The component in an SBOM is described with information such as its name and version, among other details that may include, for example, licenses. This helps in identifying potential vulnerabilities, ensuring compliance with licensing requirements, and managing risks associated with third-party components. The minimal data fields each component must contain, according to National Telecommunications and Information Administration (NTIA), is described by The Minimum Elements for a Software Bill of Materials (SBOM).
Data Field |
Description |
|---|---|
Supplier Name |
The name of an entity that creates, defines, and identifies components. |
Component Name |
Designation assigned to a unit of software defined by the original supplier. |
Version of the Component |
Identifier used by the supplier to specify a change in software from a previously identified version. |
Other Unique Identifiers |
Other identifiers that are used to identify a component, or serve as a look-up key for relevant databases. |
Dependency Relationship |
Characterizing the relationship that an upstream component X is included in software Y. |
Author of SBOM Data |
The name of the entity that creates the SBOM data for this component. |
Timestamp |
Record of the date and time of the SBOM data assembly. |
To generate NTIA compliant SBOM file for an ESP-IDF project, you can use the esp-idf-sbom tool. This tool generates SBOM file in the Software Package Data Exchange (SPDX) format version 2.2 and allows to scan it for known vulnerabilities against the National Vulnerability Database (NVD) based on the Common Platform Enumeration (CPE).
This document outlines the basic usage and features of esp-idf-sbom. For more detailed information, please refer to the documentation within the esp-idf-sbom project.
Installation
Currently, esp-idf-sbom is not integrated into the ESP-IDF and needs to be installed separately from PyPI by using
$ pip install esp-idf-sbom
Once installed, the esp-idf-sbom tool can be invoked as a Python module using the command python -m esp_idf_sbom, or as a console script with the esp-idf-sbom command.
Generating SBOM for ESP-IDF project
To generate the SBOM file for your project, start by building it using idf.py build. The esp-idf-sbom tool requires the project_description.json file as input, which is created during the project's configuration. This file contains essential metadata, including details about components and references to build artifacts necessary for the esp-idf-sbom tool to produce the SBOM file. Typically, you can find it in the project's build directory.

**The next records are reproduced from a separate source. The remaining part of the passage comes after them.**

(** Storing one value after the other, each of them one the client
    accepts. *)
Lemma call_each_stores (self : instance) :
  _redis self = Some Redis ->
  forall (ds : list pyval) (w : world) (n : Z) (ins outs : list string),
    Forall (fun d => encode d <> None) ds ->
    tidy w n ins outs ->
    n + Z.of_nat (length ds) <= int64_max ->
    exists w',
      call_each Cache_store self (one_each ds) w
      = (Ok (map (fun i => VStr (uuid4 i)) (seq (entropy w) (length ds))), w')
      /\ tidy w' (n + Z.of_nat (length ds))
              (ins ++ map (fun d => str_args [d]) ds)
              (outs ++ map uuid4 (seq (entropy w) (length ds)))
      /\ stdout w' = stdout w
      /\ (forall k, k <> "Cache.store" -> k <> inputs_key "Cache.store" ->
                    k <> outputs_key "Cache.store" ->
                    ~ In k (map uuid4 (seq (entropy w) (length ds))) ->
                    server w' !! k = server w !! k)
      /\ (NoDup (map uuid4 (seq (entropy w) (length ds))) ->
          forall (i : nat) d b,
            ds !! i = Some d -> encode d = Some b ->
            server w' !! uuid4 (entropy w + i)%nat = Some (RString b)).
Proof.
  intros Hself. induction ds as [|d ds IH]; intros w n ins outs Hok Ht Hn.
  - exists w. cbn. rewrite Z.add_0_r, !app_nil_r.
    split; [reflexivity|]. split; [exact Ht|]. split; [reflexivity|].
    split; [reflexivity|]. intros _ i d b Hi. discriminate Hi.
  - apply Forall_cons in Hok as [Hd Hok]. cbn [length] in Hn.
    destruct (Cache_store_cases self [d] [] w n ins outs Hself Ht ltac:(lia))
      as (r & w1 & Hc & Hout & Hframe & [(data & b & Hdata & Hb & Hr & He & Ht1 & Hk)
                                         | ([Hr | Hr] & _)]).
    + cbn in Hdata. injection Hdata as <-. subst r.
      destruct (uuid4_fresh_key (entropy w)) as (Un & Ui & Uo).
      destruct (IH w1 (n + 1) _ _ Hok Ht1 ltac:(lia))
        as (w' & Hrun & Ht' & Hout' & Hframe' & Hkeys').
      exists w'. cbn [one_each map call_each length seq]. unfold bind at 1. rewrite Hc.
      fold (one_each ds). unfold bind at 1. rewrite Hrun. rewrite He in *.
      split; [reflexivity|]. split.
      { replace (n + Z.of_nat (S (length ds))) with (n + 1 + Z.of_nat (length ds)) by lia.
        rewrite <- !app_assoc in Ht'. exact Ht'. }
      split; [congruence|]. split.
      { intros k K1 K2 K3 K4. rewrite Hframe'; try assumption.
        - apply Hframe; try assumption. intros ->. apply K4. left. reflexivity.
        - intros Hin. apply K4. right. exact Hin. }
      intros Hnd i d' b' Hi Hb'. apply NoDup_cons in Hnd as [Hfresh Hnd].
      destruct i as [|i].
      * cbn in Hi. injection Hi as <-. rewrite Hb in Hb'. injection Hb' as <-.
        rewrite Nat.add_0_r. rewrite Hframe'; try assumption.
        rewrite <- list_elem_of_In. exact Hfresh.
      * cbn in Hi. replace (entropy w + S i)%nat with (S (entropy w) + i)%nat by lia.
        apply (Hkeys' Hnd i d' b' Hi Hb').
    + exfalso. rewrite (Cache_store_any self _ _ w n ins outs Hself Ht ltac:(lia)) in Hc.
      cbv zeta in Hc. cbn [bind_data ret fst] in Hc.
      destruct (encode d); [|congruence]. injection Hc as Hc _. congruence.
    + exfalso. rewrite (Cache_store_any self _ _ w n ins outs Hself Ht ltac:(lia)) in Hc.
      cbv zeta in Hc. cbn [bind_data ret fst] in Hc.
      destruct (encode d); [|congruence]. injection Hc as Hc _. congruence.
Qed.

(** X5. Values stored one after the other all stay retrievable, as long as
    the identifiers drawn are distinct: each call returns its fresh key,
    and after the last call [get] on the key of call [i] returns the bytes
    of value [i]; no later call overwrites an earlier one, nor do the
    counter and the logs. *)
Theorem stored_values_stay (self : instance) (ds : list pyval)
    (w : world) (n : Z) (ins outs : list string) :
  _redis self = Some Redis ->
  tidy w n ins outs ->
  n + Z.of_nat (length ds) <= int64_max ->
  Forall (fun d => encode d <> None) ds ->
  NoDup (map uuid4 (seq (entropy w) (length ds))) ->
  exists w',
    call_each Cache_store self (one_each ds) w
    = (Ok (map (fun i => VStr (uuid4 i)) (seq (entropy w) (length ds))), w')
    /\ forall (i : nat) d b,
         ds !! i = Some d -> encode d = Some b ->
         fst (Cache_get self (uuid4 (entropy w + i)%nat) None w') = Ok (VBytes b).
Proof.
  intros Hself Ht Hn Hok Hnd.
  destruct (call_each_stores self Hself ds w n ins outs Hok Ht Hn)
    as (w' & Hrun & _ & _ & _ & Hkeys).
  exists w'. split; [exact Hrun|]. intros i d b Hi Hb.
  rewrite (Cache_get_present self _ b None w' Hself (Hkeys Hnd i d b Hi Hb)).
  reflexivity.
Qed.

To create a default SPDX SBOM file for your project, use
$ esp-idf-sbom create -o sbom.spdx build/project_description.json
In the SPDX format, the project's application and its components are represented as SPDX Packages, linked by SPDX relationships to illustrate the supply chain. By default, the generated SBOM contains an SPDX Package for each component involved in the build process. This implies that the SBOM might list components that were built but not ultimately included in the project's final binary image, as none of their symbols were used. Although these components appear in the SBOM, they do not have a relationship with the project's application SPDX Package. For additional information on the SPDX format, please see the SPDX specification.
To generate a minimal SBOM file that includes only the components linked to the project's application, use
$ esp-idf-sbom create --rem-unused --rem-config -o sbom.spdx build/project_description.json
The SPDX SBOM produced might also include other information, such as licenses. The level of information in the generated SBOM can be modified using command-line options. For further details, please refer to esp-idf-sbom.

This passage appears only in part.